* YOUR ASSIGNMENT: In your answer, reproduce exactly the lines from the beginning of the listing below through the one containing "Lemma fetchRange_messages req", and only those lines.

* * * * *

Lemma one_provider_in_order leafCount cs gs :
  group_chunks leafCount cs = Ok gs ->
  (forall p q, p ∈ cs -> q ∈ cs -> pc_provider p = pc_provider q) -> concat (map pg_chunks gs) = cs.
Proof.
  intros Hg Hone; apply group_chunks_ok in Hg as Hok; pose proof (groups_ok_perm _ _ _ Hok) as Hperm.
  destruct Hok as (Hnd & Hall & _). destruct gs as [|g gs]; [by apply Permutation_nil_l in Hperm|].
  apply Forall_cons in Hall as [(Hf & _ & ((c & b & Hin & _) & _)) Hall].
  assert (forall x, x ∈ pg_chunks g -> x ∈ cs) as Hsub
    by (intros x Hx; rewrite Hf in Hx; apply list_elem_of_In, filter_In in Hx as [Hx _]; by apply list_elem_of_In).
  assert (Hp : pc_provider c = pg_provider g).
  { rewrite Hf in Hin; apply list_elem_of_In, filter_In in Hin as [_ Hin]; unfold of_provider in Hin.
    by destruct (eqb_spec (pc_provider c) (pg_provider g)). }
  assert (pg_chunks g = cs) as Hcs.
  { rewrite Hf; apply forallb_filter_id, forallb_forall; intros x Hx; unfold of_provider.
    destruct (eqb_spec (pc_provider x) (pg_provider g)) as [|Hne]; [done|]; destruct Hne; rewrite <- Hp.
    apply Hone; [by apply list_elem_of_In|by apply Hsub]. }
  assert (gs = []) as ->; [|cbn; by rewrite app_nil_r].
  destruct gs as [|g' gs]; [done|]; exfalso. apply Forall_cons in Hall as [(Hf' & _ & ((c' & b' & Hin' & _) & _)) _].
  rewrite Hf' in Hin'; apply list_elem_of_In, filter_In in Hin' as [Hin' Hp']; unfold of_provider in Hp'.
  destruct (eqb_spec (pc_provider c') (pg_provider g')) as [Hp''|]; [|done].
  cbn [map] in Hnd; apply NoDup_cons in Hnd as [Hnd _]; apply Hnd, elem_of_cons; left.
  rewrite <- Hp, <- Hp''. apply Hone; [by apply Hsub|by apply list_elem_of_In].
Qed.

(** ** The authorisation retry *)

Section AuthRetry.
Context {W : Type} `{Clock W, Timers W, Http W, Libp2p W, TraceStore W, StatusCache W, FetchUi W, Wallet W, Viem}.
Context (JSON_parse : units -> outcome json).
Context (cfg : Config) (preference : RoutePreference).

(** The messages a routed range fetch can fail with. *)
Definition fetch_messages : list string :=
  ["rangeLen must be > 0"; "No available transport candidates for fetch";
   terminal_message OpFetch; all_failed_message OpFetch].

Lemma fetchRange_messages req w err w' :
  fetchRange JSON_parse cfg preference req w = (Thrown err, w') -> is_Error err = true /\ err_message err ∈ fetch_messages.
Proof.
  unfold fetchRange; destruct (_ || _).
  { intros [= <- _]; split; [done|left]. }
  destruct (decide (fetch_candidates JSON_parse cfg req = [])) as [He|Hne].
  { rewrite He, routed_empty; intros [= <- _]; split; [done|]; right; left. }
  intros Hr; apply routed_spec in Hr as (w1 & E & _); [|done].
  apply executeWithFallback_simulates in E as (l & e & _ & s & f & Hr).
  destruct e; [done| |]; injection Hr as ->; (split; [done|]); cbn [err_message]; unfold fetch_messages; set_solver.
Qed.

Lemma no_auth_request err :
  (forall m, m ∈ fetch_messages -> is_ok (JSON_parse (units_of m)) = false) ->
  is_Error err = true -> err_message err ∈ fetch_messages -> shouldSignMetaAuth JSON_parse err = false.
Proof.
  intros Hparse He Hm; unfold shouldSignMetaAuth; rewrite He; cbn [andb].
  specialize (Hparse _ Hm); unfold decodeHttpError.
  assert (or_else (trim (err_message err)) (err_message err) = err_message err /\
          truthy (err_message err) = true /\
          test_i "req_sig is required" (err_message err) = false /\ test_i "range must be signed" (err_message err) = false)
    as (-> & -> & Hq1 & Hq2).
  { unfold fetch_messages in Hm; repeat (apply elem_of_cons in Hm as [-> | Hm]; [vm_compute; by repeat split|]); inversion Hm. }
  cbn [negb]; destruct (JSON_parse _); [done|]. by rewrite Hq1, Hq2.
Qed.

(** The signing fallback is unreachable.  Whatever the providers answer, a
    chunk's fetch never asks the wallet to sign the range request: the router
    replaces every transport error by its own, whose message never says that a
    signature is required.  So a provider that insists on a signed range
    ("req_sig is required") can never be satisfied. *)
Theorem meta_auth_never_requested job account mk auth w :
  (forall m, m ∈ fetch_messages -> is_ok (JSON_parse (units_of m)) = false) ->
  fetch_chunk JSON_parse cfg preference job account mk auth w =
  (res ← fetchRange JSON_parse cfg preference (mk auth); mret (res, auth)) w.
Proof.
  intros Hparse; unfold fetch_chunk, try_catch; rewrite !bind_run.
  destruct (fetchRange _ _ _ (mk auth) w) as [[res|err] w'] eqn:E; [done|].
  apply fetchRange_messages in E as [He Hm]. by rewrite no_auth_request, andb_false_r.
Qed.
End AuthRetry.

(** ** Loops *)

Section Loops.
Context {W : Type}.

Lemma map_m_Forall2 {A B} (f : A -> M W B) : forall l ys w w',
  map_m f l w = (Ok ys, w') -> Forall2 (fun x y => exists w1 w2, f x w1 = (Ok y, w2)) l ys.
Proof.
  induction l as [|x l IH]; intros ys w w' Hm; cbn [map_m] in Hm; [injection Hm as <- _; constructor|].
  apply bind_ok in Hm as (y & w1 & Hy & Hm); apply bind_ok in Hm as (ys' & w2 & Hm & Heq); injection Heq as <- _.
  constructor; eauto.
Qed.

(** A fold whose steps append to a list: what was appended, step by step. *)
Lemma fold_m_collect {A S B} (f : S -> A -> M W S) (get : S -> list B) (P : A -> list B -> Prop) (l : list A) :
  Forall (fun x => forall s w s' w', f s x w = (Ok s', w') -> exists bs, get s' = get s ++ bs /\ P x bs) l ->
  forall s w s' w', fold_m f s l w = (Ok s', w') -> exists bss, get s' = get s ++ concat bss /\ Forall2 P l bss.
Proof.
  induction 1 as [|x l Hx _ IH]; intros s w s' w' Hf; cbn [fold_m] in Hf.
  - injection Hf as <- _; exists []; rewrite app_nil_r; by split.
  - apply bind_ok in Hf as (s1 & w1 & H1 & Hf).
    apply Hx in H1 as (bs & Hg & Hp); apply IH in Hf as (bss & Hgs & Hps).
    exists (bs :: bss); cbn [concat]; rewrite Hgs, Hg, app_assoc; by split; [|constructor].
Qed.

Lemma Forall2_concat {A B C} (R : A -> B -> Prop) (f : C -> list A) : forall l (bss : list (list B)),
  Forall2 (fun x bs => Forall2 R (f x) bs) l bss -> Forall2 R (concat (map f l)) (concat bss).
Proof. induction 1; cbn [map concat]; [constructor|by apply Forall2_app]. Qed.

Lemma Forall2_singletons {A B} (R : A -> B -> Prop) : forall l (bss : list (list B)),
  Forall2 (fun x bs => exists b, bs = [b] /\ R x b) l bss -> Forall2 R l (concat bss).
Proof. induction 1 as [|x bs l bss (b & -> & Hb) _ IH]; cbn; constructor; auto. Qed.
End Loops.

(** ** What [fetchFile] returns *)

Section Download.
Context {W : Type} `{Clock W, Timers W, Http W, Libp2p W, TraceStore W, StatusCache W, FetchUi W, Wallet W, Viem}.
Context (JSON_parse : units -> outcome json).
Context (cfg : Config) (preference : RoutePreference) (address : option string).

(** The bytes of a chunk, as the provider paid for it returned them. *)
Definition served (job : FetchJob) (sessions : gmap string string) (c : PlannedChunk) (part : bytes) : Prop :=
  exists req out w w', fetchRange JSON_parse cfg preference req w = (Ok out, w') /\
    q_manifestRoot (fq_route req) = jb_manifestRoot job /\ q_dealId (fq_route req) = jb_dealId job /\
    fq_filePath req = jb_filePath job /\ fq_rangeStart req = pc_rangeStart c /\ fq_rangeLen req = Num (pc_rangeLen c) /\
    sessions !! pc_provider c = Some (fq_sessionId req) /\ fq_expectedProvider req = Some (pc_provider c) /\
    to_data out = (part, pc_provider c).

Lemma fetch_chunk_source job account mk auth w res w' :
  fetch_chunk JSON_parse cfg preference job account mk auth w = (Ok res, w') ->
  exists a w1 w2, fetchRange JSON_parse cfg preference (mk a) w1 = (Ok res.1, w2).
Proof.
  unfold fetch_chunk, try_catch; rewrite bind_run.
  destruct (fetchRange _ _ _ (mk auth) w) as [[out|err] w1] eqn:E.
  - intros [= <- _]; by exists auth, w, w1.
  - destruct (_ && _); [|done]; intros Hr.
    apply bind_ok in Hr as (? & w2 & _ & Hr); apply bind_ok in Hr as (a & w3 & _ & Hr).
    apply bind_ok in Hr as (out & w4 & Hr & Heq); injection Heq as <- _; by exists (Some a), w3, w4.
Qed.

Lemma fetch_one_served job account r group sessionId target base sessions c :
  of_provider (pg_provider group) c = true -> truthy (pg_provider group) = true ->
  sessions !! pg_provider group = Some sessionId ->
  forall s w s' w', fetch_one JSON_parse cfg preference job account r group sessionId target base s c w = (Ok s', w') ->
  exists parts, ft_parts s' = ft_parts s ++ parts /\ exists part, parts = [part] /\ served job sessions c part.
Proof.
  intros Hc Ht Hs s w s' w' Hf; unfold fetch_one in Hf.
  apply bind_ok in Hf as (res & w1 & Hf & Hr); apply bind_ok in Hr as (? & w2 & _ & Hr); injection Hr as <- _.
  cbn [ft_parts]; eexists; split; [done|]; eexists; split; [done|].
  apply fetch_chunk_source in Hf as (a & w3 & w4 & Hf).
  unfold of_provider in Hc; destruct (eqb_spec (pc_provider c) (pg_provider group)) as [Hp|]; [|done].
  exists (fetch_request job r group sessionId target base c a), res.1, w3, w4; rewrite Hp.
  repeat split; try done.
  apply fetchRange_source in Hf as (_ & [_ He] & _); cbn [fq_expectedProvider fetch_request opt_str] in He.
  specialize (He Ht); injection He as ->. by destruct (to_data res.1).
Qed.
(* ===== verification/NilWasm.v ===== *)
(** * The WASM core as the workers see it (nil_core/src/wasm.rs, kzg.rs)

    The methods of [NilWasm].  The polynomial commitment of one blob, the Blake2s
    Merkle root, the manifest commitment and the Reed-Solomon expansion are taken
    from external crates and are parameters; what the core does around them, cutting
    buffers into blobs and flattening the results, is modelled. *)
From S2P Require Import Prelude JsString JsNum TransportTypes Effects Bytes Layout.
#[local] Open Scope Z_scope.

Definition BLOBS_PER_MDU : Z := 64.
Definition COMMITMENT_SIZE : Z := 48.

(** A loaded trusted setup with the primitives that use it. *)
Class Kzg (Ctx : Type) := {
  load_setup : bytes -> outcome Ctx;
  blob_to_commitment : Ctx -> bytes -> outcome bytes;
  merkle_root : Ctx -> list bytes -> outcome bytes;
  manifest_commitment : Ctx -> list bytes -> outcome (bytes * bytes);
  (** [expand_mdu_encoded]: the witness commitments and the shards *)
  expand_encoded : Ctx -> bytes -> Z -> Z -> outcome (list bytes * list bytes);
  (** a commitment is a [[u8; 48]] *)
  commitment_size ctx l c : blob_to_commitment ctx l = Ok c -> zlen c = COMMITMENT_SIZE
}.

Section NilWasm.
Context {Ctx : Type} `{Kzg Ctx} (ctx : Ctx).

(** Blob [i] of a buffer. *)
Definition blob_at (data : bytes) (i : Z) : bytes := slice (i * BLOB_SIZE) (i * BLOB_SIZE + BLOB_SIZE) data.

(** One commitment per blob, up to the first that fails. *)
Fixpoint commit_each (blobs : list bytes) : outcome (list bytes) :=
  match blobs with
  | [] => mret []
  | b :: rest => c ← blob_to_commitment ctx b; cs ← commit_each rest; mret (c :: cs)
  end.

Definition mdu_to_kzg_commitments (mdu : bytes) : outcome (list bytes) :=
  if negb (zlen mdu =? MDU_SIZE) then mthrow (JsThrown "Commitment failed: InvalidMduSize")
  else commit_each (map (blob_at mdu) (seqZ 0 BLOBS_PER_MDU)).

(** [commit_mdu]: the flat witness and the root *)
Definition commit_mdu (mdu : bytes) : outcome (bytes * bytes) :=
  if negb (zlen mdu =? MDU_SIZE) then mthrow (JsThrown "MDU bytes must be exactly 8 MiB")
  else
    commitments ← mdu_to_kzg_commitments mdu;
    root ← merkle_root ctx commitments;
    mret (concat commitments, root).

Definition commit_blobs (blobs_flat : bytes) : outcome bytes :=
  if negb (zlen blobs_flat mod BLOB_SIZE =? 0) then mthrow (JsThrown "Blobs length must be a multiple of 128 KiB")
  else
    cs ← commit_each (map (blob_at blobs_flat) (seqZ 0 (zlen blobs_flat / BLOB_SIZE)));
    mret (concat cs).

(** [chunks_exact(n)] *)
Definition chunks_exact (n : Z) (l : bytes) : list bytes :=
  map (fun i => slice (i * n) (i * n + n) l) (seqZ 0 (zlen l / n)).

Definition compute_manifest (roots_flat : bytes) : outcome (bytes * bytes) :=
  if negb (zlen roots_flat mod 32 =? 0) then mthrow (JsThrown "Roots length must be multiple of 32")
  else manifest_commitment ctx (chunks_exact 32 roots_flat).

Definition compute_mdu_root (witness_flat : bytes) : outcome bytes :=
  if negb (zlen witness_flat mod 48 =? 0) then mthrow (JsThrown "Witness length must be multiple of 48")
  else merkle_root ctx (chunks_exact 48 witness_flat).

(** ** Flattened commitments *)

Lemma commit_each_ok blobs cs :
  commit_each blobs = Ok cs ->
  Forall2 (fun b c => blob_to_commitment ctx b = Ok c) blobs cs /\ Forall (fun c => zlen c = 48) cs.
Proof.
  revert cs; induction blobs as [|b blobs IH]; intros cs; cbn [commit_each].
  - intros [= <-]; split; constructor.
  - destruct (blob_to_commitment ctx b) as [c|] eqn:Hb; obind; [|done].
    destruct (commit_each blobs) as [cs'|] eqn:Hc; obind; [|done]; intros [= <-].
    destruct (IH cs' eq_refl) as [H1 H2]. split; constructor; [done..|by eapply commitment_size|done].
Qed.

Lemma commit_each_total blobs : (forall b, b ∈ blobs -> is_ok (blob_to_commitment ctx b) = true) ->
  exists cs, commit_each blobs = Ok cs.
Proof.
  induction blobs as [|b blobs IH]; intros Hall; cbn [commit_each]; [by exists []|].
  pose proof (Hall b ltac:(left)) as Hb; destruct (blob_to_commitment ctx b) as [c|]; [|done]; obind.
  destruct IH as [cs ->]; [intros x Hx; apply Hall; by right|]. obind; by exists (c :: cs).
Qed.
End NilWasm.

Lemma zlen_concat (n : Z) (cs : list bytes) : Forall (fun c => zlen c = n) cs -> zlen (concat cs) = n * zlen cs.
Proof. induction 1 as [|c cs Hc _ IH]; cbn [concat]; [change (0 = n * 0); lia|].
  rewrite zlen_app, zlen_cons, Hc, IH; lia.
Qed.

(** The pieces of a concatenation of equal pieces. *)
Lemma slice_concat (n : Z) (cs : list bytes) : 0 <= n -> forall j c, Forall (fun c => zlen c = n) cs ->
  cs !! Z.to_nat j = Some c -> 0 <= j -> slice (n * j) (n * j + n) (concat cs) = c.
Proof.
  intros Hn; induction cs as [|d cs IH]; intros j c Hall Hj H0; [by rewrite lookup_nil in Hj|].
  apply Forall_cons in Hall as [Hd Hall]; cbn [concat].
  destruct (Z.eq_dec j 0) as [->|Hne].
  - cbn in Hj; injection Hj as ->. rewrite Z.mul_0_r, slice_app_l by lia. apply slice_full; lia.
  - replace (Z.to_nat j) with (S (Z.to_nat (j - 1))) in Hj by lia; cbn in Hj.
    rewrite slice_app_r by nia. rewrite Hd, <- (IH (j - 1) c) by (done || lia). f_equal; lia.
Qed.

(** Cutting a flattened list gives the list back. *)
Lemma chunks_exact_concat (n : Z) cs : 0 < n -> Forall (fun c : bytes => zlen c = n) cs -> chunks_exact n (concat cs) = cs.
Proof.
  intros Hn Hall; unfold chunks_exact; rewrite (zlen_concat n) by done.
  rewrite Z.mul_comm, Z_div_mult by lia. symmetry.
  apply (Forall2_map_eq (fun j c => cs !! Z.to_nat j = Some c /\ 0 <= j)).
  - apply Forall2_same_length_lookup_2; [unfold zlen; rewrite length_seqZ; lia|].
    intros i j c Hj Hc; apply lookup_seqZ in Hj as [-> Hi]. split; [|lia]. by replace (Z.to_nat (0 + Z.of_nat i)) with i by lia.
  - intros j c _ [Hj H0]; rewrite (Z.mul_comm j). by rewrite (slice_concat n cs ltac:(lia) j c).
Qed.

(** A buffer is the concatenation of its pieces. *)
Lemma concat_slices (n : Z) (k : nat) : 0 < n -> forall (l : bytes) (f : Z -> bytes) (o : Z), 0 <= o -> zlen l = n * Z.of_nat k ->
  (forall j, 0 <= j < Z.of_nat k -> slice (n * j) (n * j + n) l = f (o + j)) -> l = concat (map f (seqZ o (Z.of_nat k))).
Proof.
  intros Hn; induction k as [|k IH]; intros l f o Ho Hl Hs.
  - change (seqZ o (Z.of_nat 0)) with (@nil Z); apply zlen_0_nil; lia.
  - rewrite seqZ_cons by lia; cbn [map concat].
    replace (Z.pred (Z.of_nat (S k))) with (Z.of_nat k) by lia.
    pose proof (Hs 0 ltac:(lia)) as H0; rewrite Z.mul_0_r, !Z.add_0_r in H0.
    rewrite <- (take_drop (Z.to_nat n) l) at 1; f_equal.
    + rewrite <- H0; unfold slice; rewrite Z.sub_0_r; by rewrite drop_0.
    + apply (IH _ f (Z.succ o)); [lia|rewrite zlen_drop by lia; lia|]. intros j Hj.
      specialize (Hs (1 + j) ltac:(lia)). replace (Z.succ o + j) with (o + (1 + j)) by lia; rewrite <- Hs.
      apply bytes_eq; rewrite !zlen_slice, ?zlen_drop by nia; [nia|]. intros i Hi.
      rewrite !znth_slice, znth_drop by nia. f_equal; nia.
Qed.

* * * * *

* RESPONSE FOR THIS EXERCISE:
Lemma one_provider_in_order leafCount cs gs :
  group_chunks leafCount cs = Ok gs ->
  (forall p q, p ∈ cs -> q ∈ cs -> pc_provider p = pc_provider q) -> concat (map pg_chunks gs) = cs.
Proof.
  intros Hg Hone; apply group_chunks_ok in Hg as Hok; pose proof (groups_ok_perm _ _ _ Hok) as Hperm.
  destruct Hok as (Hnd & Hall & _). destruct gs as [|g gs]; [by apply Permutation_nil_l in Hperm|].
  apply Forall_cons in Hall as [(Hf & _ & ((c & b & Hin & _) & _)) Hall].
  assert (forall x, x ∈ pg_chunks g -> x ∈ cs) as Hsub
    by (intros x Hx; rewrite Hf in Hx; apply list_elem_of_In, filter_In in Hx as [Hx _]; by apply list_elem_of_In).
  assert (Hp : pc_provider c = pg_provider g).
  { rewrite Hf in Hin; apply list_elem_of_In, filter_In in Hin as [_ Hin]; unfold of_provider in Hin.
    by destruct (eqb_spec (pc_provider c) (pg_provider g)). }
  assert (pg_chunks g = cs) as Hcs.
  { rewrite Hf; apply forallb_filter_id, forallb_forall; intros x Hx; unfold of_provider.
    destruct (eqb_spec (pc_provider x) (pg_provider g)) as [|Hne]; [done|]; destruct Hne; rewrite <- Hp.
    apply Hone; [by apply list_elem_of_In|by apply Hsub]. }
  assert (gs = []) as ->; [|cbn; by rewrite app_nil_r].
  destruct gs as [|g' gs]; [done|]; exfalso. apply Forall_cons in Hall as [(Hf' & _ & ((c' & b' & Hin' & _) & _)) _].
  rewrite Hf' in Hin'; apply list_elem_of_In, filter_In in Hin' as [Hin' Hp']; unfold of_provider in Hp'.
  destruct (eqb_spec (pc_provider c') (pg_provider g')) as [Hp''|]; [|done].
  cbn [map] in Hnd; apply NoDup_cons in Hnd as [Hnd _]; apply Hnd, elem_of_cons; left.
  rewrite <- Hp, <- Hp''. apply Hone; [by apply Hsub|by apply list_elem_of_In].
Qed.

(** ** The authorisation retry *)

Section AuthRetry.
Context {W : Type} `{Clock W, Timers W, Http W, Libp2p W, TraceStore W, StatusCache W, FetchUi W, Wallet W, Viem}.
Context (JSON_parse : units -> outcome json).
Context (cfg : Config) (preference : RoutePreference).

(** The messages a routed range fetch can fail with. *)
Definition fetch_messages : list string :=
  ["rangeLen must be > 0"; "No available transport candidates for fetch";
   terminal_message OpFetch; all_failed_message OpFetch].

Lemma fetchRange_messages req w err w' :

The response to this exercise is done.